Jo Eisinger was a film and television writer whose career spanned more than forty years from the early forties well into the eighties. He is widely recognized as the writer of two of the most psychologically complex film noirs: Gilda and Night and the City.
His credits also include The Sleeping City and Crime of Passion, a coda to the films of the noir style, for which he wrote the story as well as the screenplay. Starring Barbara Stanwyck, it is a strikingly modern commentary about how women were driven mad by the limitations imposed upon them in the postwar period.

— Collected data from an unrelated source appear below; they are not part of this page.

Lemma invalidate_all_lands ks : ∀ c c', invalidate_all zero c ks = Some c' → lands c c'.
Proof.
  induction ks as [|k ks IH]; intros c c'; cbn [invalidate_all]; [intros [= <-]; by apply lands_eq|].
  destruct (invalidateFlight zero c k) as [c1|] eqn:E; [|done]. cbn [mbind option_bind]. intros Hr. eapply lands_trans; [|by apply IH].
  unfold invalidateFlight in E. destruct (flights c !! k) as [f|]; [|injection E as <-; by apply lands_eq].
  unfold close_flight in E. cbn in E. destruct (results c !! f); [done|]. injection E as <-. intros f' r'. cbn [results].
  intros [[_ <-]|[_ ?]]%lookup_insert_Some; [by right|by left].
Qed.

Lemma Clear_lands c c' : Clear zero c = Some c' → lands c c'.
Proof. unfold Clear. intros E. apply (lands_trans c (set_retry (set_data c (bClear (data c))) ∅)); [by apply lands_eq|]. by eapply invalidate_all_lands. Qed.

Lemma foldl_add_results now l : ∀ c out, results (foldl (add now) (c, out) l).1 = results c.
Proof. induction l as [|[k [v due]] l IH]; intros c out; [done|]. cbn [foldl add]. destruct (_ <=? _); cbn [fst snd]; by rewrite IH. Qed.

Lemma stale_items_results now m l : ∀ c c', stale_items now c m l = Some c' → results c' = results c.
Proof.
  induction l as [|i l IH]; intros c c'; cbn [stale_items]; [by intros [= <-]|]. destruct (m (DevCache.Key i)); [|apply IH].
  destruct (bSetWithExpire _ _ _ _ _); [|done]. cbn [mbind option_bind]. intros E. apply (IH _ _ E).
Qed.

Lemma MarkStale_lands now c m c' : MarkStale zero now c m = Some c' → lands c c'.
Proof.
  unfold MarkStale, snapshot. destruct (bSnapshot (data c)) as [l|]; [|done]. cbn [mbind option_bind]. pose proof (foldl_add_results now l c []) as Hf.
  destruct (foldl (add now) (c, []) l) as [c1 l1]. destruct (stale_items now c1 m l1) as [c2|] eqn:E; [|done]. cbn [mbind option_bind fst] in *. intros Hi.
  apply (lands_trans c c2); [apply lands_eq; by rewrite (stale_items_results _ _ _ _ _ E)|]. by eapply invalidate_all_lands.
Qed.

Lemma restore_results now c k v due u c' : restore now c k v due u = Some c' → results c' = results c.
Proof.
  unfold restore. destruct (_ <=? _); [by intros [= <-]|]. destruct (get now c k) as [[c1 r]|] eqn:E; [|done]. cbn [mbind option_bind]. apply get_results in E.
  destruct r; [by intros [= <-]|]. destruct (bSetWithExpire _ _ _ _ _); [|done]. by intros [= <-].
Qed.

Lemma Validated_results now c k acc c' r : GetWithExpireValidated now c k acc = Some (c', r) → results c' = results c.
Proof.
  unfold GetWithExpireValidated. destruct (get now c k) as [[c1 x]|] eqn:E; [|done]. cbn [mbind option_bind]. apply get_results in E.
  destruct x as [[v due]|]; [|by intros [= <- <-]]. destruct (acc (value v)); by intros [= <- <-].
Qed.

Lemma Refresh_results now c k c' w : Refresh now c k = Some (c', w) → results c' = results c.
Proof.
  unfold Refresh. destruct (flights c !! k); [by intros [= <- <-]|]. destruct (_ <? _); [|by intros [= <- <-]].
  destruct (get now c k) as [[c1 r]|] eqn:E; [|done]. cbn [mbind option_bind]. apply get_results in E. destruct r as [[v due]|]; by intros [= <- <-].
Qed.

Lemma publish_results now c k f v due err c' : publish now c k f v due err = Some c' →
  results c' = results c ∨ results c' = <[f := mkResult v err]> (results c).
Proof.
  unfold publish. case_bool_decide; [|intros [= <-]; by left].
  assert (∀ c2, results c2 = results c → close_flight c2 f (mkResult v err) = Some c' → results c' = <[f := mkResult v err]> (results c)) as Hc.
  { intros c2 E2. unfold close_flight. destruct (results c2 !! f); [done|]. intros [= <-]. cbn. by rewrite E2. }
  destruct err as [e|].
  - destruct (get now _ k) as [[c1 r]|] eqn:E; [|done]. cbn [mbind option_bind]. apply get_results in E. cbn in E. destruct r; cbn [mbind option_bind]; intros Hp; right; (eapply Hc; [|exact Hp]; exact E).
  - destruct (due =? zeroTime); cbn [mbind option_bind]; [intros Hp; right; (eapply Hc; [|exact Hp]; done)|]. destruct (bSetWithExpire _ _ _ _ _); [|done]. cbn [mbind option_bind]. intros Hp. right. eapply Hc; [|exact Hp]; done.
Qed.
End lands.

(** ** What a worker fetches *)

Section fetches.
Context `{UnicodeCase} `{DnsLib} `{Lo} (IsFakeIP : Addr → bool) (ecs : ecsState).
Implicit Types (m : Msg).

(** A request and what clients make of it: they may set the return code. *)
Definition request_kept m m' : Prop := Answer m' = [] ∧ Questions m' = Questions m.

Lemma request_kept_refl m : Answer m = [] → request_kept m m.
Proof. by split. Qed.
Lemma request_kept_trans m1 m2 m3 : request_kept m1 m2 → request_kept m2 m3 → request_kept m1 m3.
Proof. intros [? ?] [? ?]. split; congruence. Qed.

Lemma ExchangeContext_kept net c : ∀ m m' x, Answer m = [] → ExchangeContext net ecs c m = Some (m', x) → request_kept m m'.
Proof.
  induction c as [rcode|id ns|c IH types|c IH p auto ov]; intros m m' x Ha; cbn [ExchangeContext].
  - intros [= <- _]. by split.
  - destruct (net id ns m). intros [= <- _]. by split.
  - destruct (existsb _ _); [intros [= <- _]; by split|]. destruct (ExchangeContext net ecs c m) as [[m1 [a err]]|] eqn:E; [|done]. cbn [mbind option_bind].
    destruct (IH m m1 _ Ha E) as [A1 Q1]. destruct err, a as [[|y]|]; try done; intros [= <- _]; split; try done. cbn [Answer without set_sections]. by rewrite A1.
  - assert (∀ p, ('(m', (a, err)) ← ExchangeContext net ecs c (setEdns0Subnet m p ov).1; Some (m, (option_map (λ r, Own (deref m' r)) a, err))) = Some (m', x) → request_kept m m') as Hs.
    { intros p0. destruct (ExchangeContext net ecs c _) as [[m1 [a err]]|]; [|done]. intros [= <- _]. by split. }
    destruct auto; [|apply Hs]. destruct (ecs_Prefix _ _); [apply Hs|by apply IH].
Qed.

Lemma query_kept net ctx c m m' x : Answer m = [] → query net ecs IsFakeIP ctx c m = Some (m', x) →
  request_kept m m' ∧ ∀ y, x = inl (Own y) → hasUpstreamFakeIP IsFakeIP (Some y) = false.
Proof.
  intros Ha. unfold query, exchangeDiagnostic. destruct (ExchangeContext net ecs c m) as [[m1 [a err]]|] eqn:E; [|done]. cbn [mbind option_bind].
  pose proof (ExchangeContext_kept net c m m1 _ Ha E) as Hk. destruct (normalizeDNSExchangeError ctx err) as [e|].
  - rewrite bool_decide_true by (by eexists). cbn. intros [= <- <-]. by split.
  - rewrite bool_decide_false by (by intros [? ?]). cbn [negb andb]. destruct (hasUpstreamFakeIP IsFakeIP (option_map (deref m1) a)) eqn:Ef; cbn [mbind option_bind]; [intros [= <- <-]; by split|].
    destruct a as [a|]; [|done]. destruct (_ || _); intros [= <- <-]; split; try done. intros y [= ->]. exact Ef.
Qed.

Lemma queries_kept net ctx l : ∀ m m' rs, Answer m = [] → queries net ecs IsFakeIP ctx l m = Some (m', rs) →
  request_kept m m' ∧ ∀ y, inl (Own y) ∈ rs → hasUpstreamFakeIP IsFakeIP (Some y) = false.
Proof.
  induction l as [|c l IH]; intros m m' rs Ha; cbn [queries]; [intros [= <- <-]; split; [by split|]; intros y Hy; by apply elem_of_nil in Hy|].
  destruct (query net ecs IsFakeIP ctx c m) as [[m1 x]|] eqn:E; [|done]. cbn [mbind option_bind]. destruct (query_kept net ctx c m m1 x Ha E) as [K1 F1].
  destruct (queries net ecs IsFakeIP ctx l m1) as [[m2 xs]|] eqn:E2; [|done]. intros [= <- <-]. destruct (IH m1 m2 xs (proj1 K1) E2) as [K2 F2].
  split; [by eapply request_kept_trans|]. intros y [Hy|Hy]%elem_of_cons; [by apply F1|by apply F2].
Qed.

(** An answer that is a message of its own has no fake address. *)
Definition unfaked (a : option ref) : Prop := ∀ y, a = Some (Own y) → hasUpstreamFakeIP IsFakeIP (Some y) = false.

Lemma batch_kept b clients m m' a cached err : Answer m = [] → exchange_batch IsFakeIP ecs b clients m = Some (m', (a, cached, err)) → request_kept m m' ∧ unfaked a.
Proof.
  intros Ha. unfold exchange_batch, batchExchange. destruct (first_rcode clients); [intros [= <- <- _ _]; by split|].
  destruct (queries _ _ _ _ _ m) as [[m1 rs]|] eqn:E; [|done]. cbn [mbind option_bind]. rewrite finish_all. cbn. intros [= <- <- _ _].
  destruct (queries_kept _ _ _ _ _ _ Ha E) as [K F]. split; [done|]. intros y Hy. apply F.
  apply head_Some_elem_of, list_elem_of_omap in Hy as ([v|e] & Hin & Heq); [|done]. by injection Heq as ->.
Qed.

Jo Eisinger started writing for radio penning numerous segments for the Adventures of Sam Spade series. He returned to thriller and private eye adventure series in the 1960s writing for ITV television program Danger Man and the mid-1980s HBO series Philip Marlowe, Private Eye. His script for an episode of the latter show, "The Pencil", earned him a 1984 Edgar Award.
Eisinger's credits also include several films that departed from his accustomed genres of mystery, adventure and crime. Among them are Oscar Wilde, starring Sir Ralph Richardson and Robert Morley, The Rover, from a novel by Joseph Conrad and starring Rita Hayworth and Anthony Quinn, and The Jigsaw Man, starring Laurence Olivier and directed by Terence Young.